Your objective:
Note each line in the data below that holds "callback", and copy it.

Entries supplied:
(** * ALGO-GEN: a genetic algorithm for assignment-style problems

    Shallow embedding of the Python sources
      core_functions/{instance,fitness,Selection,crossover,mutation}.py
      Algorithms/{Tournament,roulette,genetic_algorithm}.py
    and the properties of the specification proved (or refuted) on it.

    Modelling conventions.
    - A Python [int] is a [Z]; a Python [float] is read as the rational
      [Q] that the exact computation gives. The division 1 / (1 + cost)
      of fitness.py is also given as the interpreter carries it out,
      rounded to binary64 ([reciprocal], [fitness_binary64]): the
      properties of the fitness value itself are settled on that form.
    - An attribute that may still hold [None] is an [option].
    - An exception is the [Raise] outcome of the result type [res]; the
      while loops run on fuel and report its exhaustion as [OutOfFuel], which
      is shown never to happen.
    - The module [random] reads raw numbers from an explicit source [rng];
      every primitive reduces the raw number into the range Python
      guarantees for it, so every source is a possible run and every
      outcome Python allows comes from some source.
    - Lists are Python objects: where a function writes into a list (the
      mutation operators) the list lives at an address of a [heap]. *)

From Stdlib Require Import ZArith QArith List Lia Lqa String Permutation.
From stdpp Require Import base list.
Import ListNotations.
Open Scope Z_scope.
(** * The user-facing tuning API of [tvm.meta_schedule.tune]

    A shallow embedding of [python/tvm/meta_schedule/tune.py]: the [Parse]
    helpers that resolve user inputs, the task deduplication loop of
    [tune_relay], and the drivers [tune_tir], [tune_te] and [tune_relay].

    Python values are dynamically typed, so the inputs of the API live in one
    universe [Value]; exceptions are an explicit result; calls into the
    collaborators (scheduler, database, cost model, user callables, logging)
    are the nodes of a program tree which is run against a handler. *)

From Stdlib Require Import ZArith QArith.
From stdpp Require Import base gmap strings list fin_maps.

Set Warnings "-register-all".

Local Open Scope Z_scope.
Local Open Scope string_scope.
Local Open Scope list_scope.

(** * The model

    ** Programs: PrimFunc and IRModule *)

Inductive AttrVal :=
| AStr (s : string)
| ABool (b : bool).

(** A [PrimFunc] carries a dictionary of attributes; its parameters, buffers
    and body are never inspected by this file and are kept as one opaque
    component. *)
Record PrimFunc := {
  pf_attrs : gmap string AttrVal;
  pf_body : N;
}.

Definition with_attr (f : PrimFunc) (key : string) (v : AttrVal) : PrimFunc :=
  {| pf_attrs := <[key := v]> (pf_attrs f); pf_body := pf_body f |}.

(** An [IRModule] maps the names of its global variables to functions. *)
Abbreviation IRModule := (gmap string PrimFunc).

Definition get_global_vars (m : IRModule) : list string := (map_to_list m).*1.

(** ** Targets *)

Record TargetKind := { name : string }.

Record Target := {
  kind : TargetKind;
  target_options : string;
}.

(** ** Tuning contexts *)

(** Modelled from the spec: the [TuneContext] class is declared in
    [tune_context.py], which is not among the files at hand.  Following the
    data model of the spec it is the bundle of program, target, resolved
    policies, task name and random-state seed, built once and never mutated;
    the fields are the keyword arguments that [Parse._tune_context] passes to
    its constructor.  The record is parametric in the type of the dynamically
    typed components. *)
Record TuneContextOf (V : Type) := {
  tc_mod : IRModule;
  tc_target : Target;
  tc_space_generator : V;
  tc_search_strategy : V;
  tc_sch_rules : V;
  tc_postprocs : V;
  tc_mutator_probs : V;
  tc_task_name : V;
  tc_rand_state : Z;
  tc_num_threads : V;
}.
Arguments tc_mod {V} _.
Arguments tc_target {V} _.
Arguments tc_space_generator {V} _.
Arguments tc_search_strategy {V} _.
Arguments tc_sch_rules {V} _.
Arguments tc_postprocs {V} _.
Arguments tc_mutator_probs {V} _.
Arguments tc_task_name {V} _.
Arguments tc_rand_state {V} _.
Arguments tc_num_threads {V} _.

(** ** Python values *)

(** The class of an object: its method resolution order (own name first) and
    whether instances define [__call__]. *)
Record Class := {
  cls_mro : list string;
  cls_call : bool;
}.

Inductive Value :=
| VNone
| VBool (b : bool)
| VInt (z : Z)
| VFloat (q : Q)
| VStr (s : string)
| VList (l : list Value)
| VTuple (l : list Value)
| VDict (l : list (Value * Value))
| VPrimFunc (f : PrimFunc)
| VIRModule (m : IRModule)
| VTarget (t : Target)
| VTuneContext (c : TuneContextOf Value)
| VObj (cls : Class) (fields : list (string * Value))
| VFunc (id : N).

Abbreviation TuneContext := (TuneContextOf Value).

(** [isinstance(v, C)] for a collaborator class [C], given by name. *)
Definition isinstance (v : Value) (c : string) : bool :=
  match v with
  | VObj cls _ => bool_decide (c ∈ cls_mro cls)
  | _ => false
  end.

(** [callable(v)]: functions, lambdas and classes are [VFunc]; an object is
    callable when its class defines [__call__]. *)
Definition callable (v : Value) : bool :=
  match v with
  | VFunc _ => true
  | VObj cls _ => cls_call cls
  | _ => false
  end.

(** Truth value of an object, as tested by [if not bests]. *)
Definition truthy (v : Value) : bool :=
  match v with
  | VNone => false
  | VBool b => b
  | VInt z => negb (z =? 0)%Z
  | VFloat q => negb (Qeq_bool q 0%Q)
  | VStr s => negb (String.eqb s "")
  | VList l | VTuple l => negb (bool_decide (length l = 0%nat))
  | VDict l => negb (bool_decide (length l = 0%nat))
  | _ => true
  end.

(** ** Exceptions *)

(** A message is the f-string of the source: literal text with interpolated
    values. *)
Inductive Frag :=
| FLit (s : string)
| FVal (v : Value)
| FNat (n : nat).

Inductive Exn :=
| TypeError (msg : list Frag)
| ValueError (msg : list Frag)
| AssertionError (msg : list Frag)
| AttributeError (attr : string)
| KeyError (key : string)
| IndexError
| Raised (v : Value).

Inductive Res (A : Type) :=
| Ok (a : A)
| Err (e : Exn).
Arguments Ok {A} _.
Arguments Err {A} _.

(** ** Task deduplication

    The loop of [tune_relay] between the two log lines.  [structural_hash]
    and [structural_equal] come from [tvm.ir.base]; they are pure functions of
    the two modules and are taken as parameters. *)

Section Deduplication.

Variable structural_hash : IRModule -> Z.
Variable structural_equal : IRModule -> IRModule -> bool.

(** [enumerate(l)] *)
Definition enumerate {A} (l : list A) : list (nat * A) := imap pair l.

(** One iteration of [for i, task in enumerate(tune_contexts)]; the state is
    the pair of the lists [tasks] and [hashs].  The inner [for ... break]
    over the slice [tune_contexts[i + 1 :]] sets [flag] exactly when some
    later context has a structurally equal module. *)
Definition dedup_step (tune_contexts : list TuneContext)
    (st : list TuneContext * list Z) (it : nat * TuneContext)
    : list TuneContext * list Z :=
  let '(tasks, hashs) := st in
  let '(i, task) := it in
  let struct_hash := structural_hash (tc_mod task) in
  let flag :=
    if bool_decide (struct_hash ∈ hashs) then
      existsb (fun other_task => structural_equal (tc_mod task) (tc_mod other_task))
              (drop (i + 1) tune_contexts)
    else false in
  if negb flag then (tasks ++ [task], hashs ++ [struct_hash])
  else (tasks, hashs).

Definition deduplicate (tune_contexts : list TuneContext) : list TuneContext :=
  fst (foldl (dedup_step tune_contexts) ([], []) (enumerate tune_contexts)).

End Deduplication.

(** ** Calls into the collaborators

    Everything [tune.py] asks of the rest of the system is a node [Ext] of a
    program tree: calling a user-supplied callable, constructing an object
    whose constructor does real work, calling a method, or calling a
    module-level function.  The answer is a value or an exception. *)

Inductive ExtCall :=
| ECall (callee : Value) (args : list Value)
| ENew (cls : string) (args : list Value)
| EMethod (recv : Value) (meth : string) (args : list Value)
| EFunc (fn : string) (args : list Value).

Inductive Prog (A : Type) :=
| Ret (a : A)
| Raise (e : Exn)
| Ext (c : ExtCall) (k : Res Value -> Prog A).
Arguments Ret {A} _.
Arguments Raise {A} _.
Arguments Ext {A} _ _.

Fixpoint bind {A B} (p : Prog A) (f : A -> Prog B) : Prog B :=
  match p with
  | Ret a => f a
  | Raise e => Raise e
  | Ext c k => Ext c (fun r => bind (k r) f)
  end.

Declare Scope prog_scope.
Delimit Scope prog_scope with prog.
Notation "x <- p ;; q" := (bind p (fun x => q))
  (at level 100, p at next level, right associativity) : prog_scope.
Notation "p ;; q" := (bind p (fun _ => q))
  (at level 100, right associativity) : prog_scope.
Local Open Scope prog_scope.

(** An external call whose exception propagates. *)
Definition ext (c : ExtCall) : Prog Value :=
  Ext c (fun r => match r with Ok v => Ret v | Err e => Raise e end).

(** A pure step that may raise. *)
Definition lift {A} (r : Res A) : Prog A :=
  match r with Ok a => Ret a | Err e => Raise e end.

(** [try: p finally: fin] *)
Fixpoint try_finally {A} (p : Prog A) (fin : Prog unit) : Prog A :=
  match p with
  | Ret a => fin ;; Ret a
  | Raise e => fin ;; Raise e
  | Ext c k => Ext c (fun r => try_finally (k r) fin)
  end.

(** [with ctx: body] for a context manager that does not swallow exceptions. *)
Definition with_ {A} (ctx : Value) (body : Prog A) : Prog A :=
  ext (EMethod ctx "__enter__" []) ;;
  try_finally body (ext (EMethod ctx "__exit__" []) ;; Ret tt).

(** The collaborators answer a call knowing the calls made so far. *)
Definition Event : Type := ExtCall * Res Value.
Definition Handler : Type := list Event -> ExtCall -> Res Value.

Fixpoint run {A} (h : Handler) (p : Prog A) (tr : list Event) : Res A * list Event :=
  match p with
  | Ret a => (Ok a, tr)
  | Raise e => (Err e, tr)
  | Ext c k => let r := h tr c in run h (k r) (tr ++ [(c, r)])
  end.

Definition logger_info (fmt : string) (args : list Value) : Prog unit :=
  ext (EFunc "logger.info" (VStr fmt :: args)) ;; Ret tt.

(** ** Small pieces of Python *)

Definition is_None (v : Value) : bool :=
  match v with VNone => true | _ => false end.

Definition is_str (v : Value) : bool :=
  match v with VStr _ => true | _ => false end.

(** [getattr(v, attr)] on an object built from keyword fields. *)
Definition getattr (v : Value) (attr : string) : Res Value :=
  match v with
  | VObj _ fields =>
      match list_find (fun kv => kv.1 = attr) fields with
      | Some (_, (_, x)) => Ok x
      | None => Err (AttributeError attr)
      end
  | _ => Err (AttributeError attr)
  end.

(** [len(v)], [v[i]] and the items a [for] loop visits. *)
Definition len (v : Value) : Res nat :=
  match v with
  | VList l | VTuple l => Ok (length l)
  | VDict l => Ok (length l)
  | VStr s => Ok (String.length s)
  | _ => Err (TypeError [FLit "object has no len(): "; FVal v])
  end.
(** The [for] loop of [visit_variants], over the variants still to come. *)
Fixpoint visit_loop (self : BuildProcess) (variants : option (list Z))
    (kwargs : Kw) (todo : list Variant) (results : list Res)
    (num_visited : Z) : M (Z * list Res) :=
  match todo with
  | [] => ret (num_visited, results)
  | variant :: todo' =>
      if truthy variants && negb (Py.opt_in (index variant) (requested variants))
      then
        do! _print_header self
              ("Skipping " +:+ _n_of_m self variant +:+ "...") 1 in
        visit_loop self variants kwargs todo' results num_visited
      else
        let! result := call variant kwargs in
        visit_loop self variants kwargs todo' (results ++ [result])
                   (num_visited + 1)
  end.

Definition visit_variants (self : BuildProcess)
    (variants : option (list Z)) (kwargs : Kw) : M (Z * list Res) :=
  do! (if truthy variants then
         let invalid_variants := invalid_variants self variants in
         if negb (bool_decide (invalid_variants = ∅)) then
           raise_global "BuildError" (BuildError
             ("The package does not contain the variants: " +:+
              Py.join ", " (Py.str_int <$> Py.sorted invalid_variants)))
         else ret tt
       else ret tt) in
  visit_loop self variants kwargs (iter_variants (package self)) [] 0.

Definition get_package_install_path (self : BuildProcess) (path : string)
    : string :=
  let path_ := Py.os_path_join path (name (package self)) in
  match version (package self) with
  | Some v => Py.os_path_join path_ v
  | None => path_
  end.

Definition create_build_context (self : BuildProcess) (variant : Variant)
    (build_type : BuildType.t) (build_path : string)
    : M (Context * string) :=
  let request := get_requires variant true true in
  let requests_str := Py.join " " request in
  do! _print self "Resolving build environment: %s" [requests_str] in
  let packages_path :=
    match build_type with
    | BuildType.local => packages_path (config (package self))
    | _ => nonlocal_packages_path (config (package self))
    end in
  let! context := ResolvedContext request packages_path true in
  do! (if verbose self then print_info context else ret tt) in
  let rxt_filepath := Py.os_path_join build_path "build.rxt" in
  do! save context rxt_filepath in
  if bool_decide (status context ≠ ResolverStatus.solved) then
    raise_global "BuildContextResolveError" (BuildContextResolveError context)
  else ret (context, rxt_filepath).

End Process.

(** ** Reading a trace *)

(** The variants the callback was invoked on, in order. *)
Fixpoint calls_of (evs : list Event) : list Variant :=
  match evs with
  | [] => []
  | EvCall v :: evs' => v :: calls_of evs'
  | _ :: evs' => calls_of evs'
  end.

(** The lines printed, in order. *)
Fixpoint printed_of (evs : list Event) : list string :=
  match evs with
  | [] => []
  | EvPrint l :: evs' => l :: printed_of evs'
  | _ :: evs' => printed_of evs'
  end.

(** The resolves requested, in order. *)
Fixpoint resolves_of (evs : list Event)
    : list (list Requirement * list string * bool) :=
  match evs with
  | [] => []
  | EvResolve r p b :: evs' => (r, p, b) :: resolves_of evs'
  | _ :: evs' => resolves_of evs'
  end.

(** The snapshots written, in order. *)
Fixpoint saves_of (evs : list Event) : list (string * Context) :=
  match evs with
  | [] => []
  | EvSave f c :: evs' => (f, c) :: saves_of evs'
  | _ :: evs' => saves_of evs'
  end.

(** ** What the traversal is expected to do *)

Section Expected.

Context {St Res Kw BuildSystem Hook DebugPrinter : Type}.
Variable func : Variant → Kw → St → Outcome Res * St.

Let BP : Type := @BuildProcess BuildSystem Hook DebugPrinter.

(** The callback run on each variant of a list in turn, up to the first
    one on which it raises. *)
Fixpoint call_all (kwargs : Kw) (vs : list Variant) (s : St)
    : Outcome (list Res) * St :=
  match vs with
  | [] => (Ret [], s)
  | v :: vs' =>
      match func v kwargs s with
      | (Ret r, s') =>
          match call_all kwargs vs' s' with
          | (Ret rs, s'') => (Ret (r :: rs), s'')
          | (Raise e, s'') => (Raise e, s'')
          end
      | (Raise e, s') => (Raise e, s')
      end
  end.
(** * analyze_colors.py: a shallow embedding and its verified properties

    The program reads colour names out of an HTML table, normalises their
    spelling, counts them, derives a few statistics from the counts, stores
    the counts in PostgreSQL and finally runs three small exercises.

    Conventions of the embedding.
    - A Python [str] is a Rocq [string], and the alphabet of the model is
      ASCII: on the code points 0 to 127 [is_space] and [upper] below are
      Python's [str.isspace] and [str.upper].  Python's further white space
      (U+0085, U+00A0, ...) and letters (an accented letter has an upper
      case too) lie outside this alphabet; the model leaves the characters
      above 127 alone.
    - A Python [int] is a [Z] (unbounded).  A recursion runs inside a call
      stack of bounded depth: [recursive_search_run] takes the number of
      frames left and raises [RecursionError] when they run out.
    - A [Counter] is a [dict]: an insertion-ordered table with pairwise
      distinct keys.  It is a [list (string * Z)] in insertion order; the
      invariant is [counter_wf].
    - True division of integers and the float arithmetic that follows are
      idealised as exact rationals ([Q]); [py_truediv] is the division that
      raises [ZeroDivisionError] on a divisor 0.
    - The PostgreSQL driver is an explicit state-and-exception monad over a
      [world] that holds the server's committed tables, the open session,
      the driver calls made so far, the text printed so far, a fault
      oracle deciding which driver call raises, and the wording of the
      exceptions.  What the server refuses whatever the environment (a
      missing database, a count outside the [INT] column, ...) is part of
      the driver's definitions, not of the oracle.
    - The regular expression of [extract_color_rows] matches in at most one
      way at a given position; it is embedded as the matcher
      [Html.match_row], and [re.findall] as the scan [Html.findall_rows].
    - The draws of [random.choice] are read from a stream of bits given as
      an argument. *)

From stdpp Require Import base list gmap strings.
From Stdlib Require Import ZArith QArith Qabs Lia Ascii String.
From Stdlib Require Sorted.
From Equations Require Import Equations.

Open Scope Z_scope.

(** * Text primitives *)

Module Text.

(** [str.isspace], which is also the class [\s] of [re], on the code
    points 0 to 127: TAB, LF, VT, FF, CR, FS, GS, RS, US and space.  The
    white space that Python knows above 127 (U+0085, U+00A0 and further
    Unicode spaces) is outside the alphabet of the model. *)
Definition is_space (c : ascii) : bool :=
  let n := nat_of_ascii c in
  ((9 <=? n) && (n <=? 13) || (28 <=? n) && (n <=? 32))%nat.

(** [str.upper] on one character of the code points 0 to 127: the letters
    a to z move to A to Z, everything else stays.  Python also maps the
    letters above 127 (an accented small letter to its capital), which are
    outside the alphabet of the model. *)
Definition upper_char (c : ascii) : ascii :=
  let n := nat_of_ascii c in
  if ((97 <=? n) && (n <=? 122))%nat then ascii_of_nat (n - 32) else c.

Fixpoint upper (s : string) : string :=
  match s with
  | EmptyString => EmptyString
  | String c s' => String (upper_char c) (upper s')
  end.

Fixpoint lstrip (s : string) : string :=
  match s with
  | EmptyString => EmptyString
  | String c s' => if is_space c then lstrip s' else s
  end.

Fixpoint rstrip (s : string) : string :=
  match s with
  | EmptyString => EmptyString
  | String c s' =>
      match rstrip s' with
      | EmptyString => if is_space c then EmptyString else String c EmptyString
      | r => String c r
      end
  end.

(** [s.strip()]: the slice between the first and the last non-space. *)
Definition strip (s : string) : string := rstrip (lstrip s).

(** Truth value of a [str]: non-empty. *)
Definition truthy (s : string) : bool :=
  match s with EmptyString => false | _ => true end.

Definition is_comma (c : ascii) : bool := Ascii.eqb c ","%char.

(** Prepend a character to the piece under construction. *)
Definition push_char (c : ascii) (ps : list string) : list string :=
  match ps with
  | [] => [String c EmptyString]
  | p :: ps' => String c p :: ps'
  end.

(** [re.split(r',\s*', s)].  A match is a comma together with all the white
    space after it ([\s*] is greedy and nothing follows it in the pattern),
    matches are found left to right, and the pieces between them are
    returned, empty ones included.  [skip] holds while the scan is inside
    the white space of a match. *)
Fixpoint re_split_from (skip : bool) (s : string) : list string :=
  match s with
  | EmptyString => [EmptyString]
  | String c s' =>
      if skip && is_space c then re_split_from true s'
      else if is_comma c then EmptyString :: re_split_from true s'
      else push_char c (re_split_from false s')
  end.

Definition re_split_comma_ws (s : string) : list string := re_split_from false s.

(** [s.split(',')]: the pieces between commas, nothing else removed. *)
Fixpoint split_comma (s : string) : list string :=
  match s with
  | EmptyString => [EmptyString]
  | String c s' =>
      if is_comma c then EmptyString :: split_comma s'
      else push_char c (split_comma s')
  end.

End Text.

Import Text.

(** * Parsing and normalisation *)

(** The [corrections] dictionary of [normalize_color]. *)
Definition corrections : list (string * string) :=
  [("BLEW", "BLUE"); ("BLUW", "BLUE"); ("BLU", "BLUE")]%string.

Expected answer:
(** The variants the callback was invoked on, in order. *)
(** The callback run on each variant of a list in turn, up to the first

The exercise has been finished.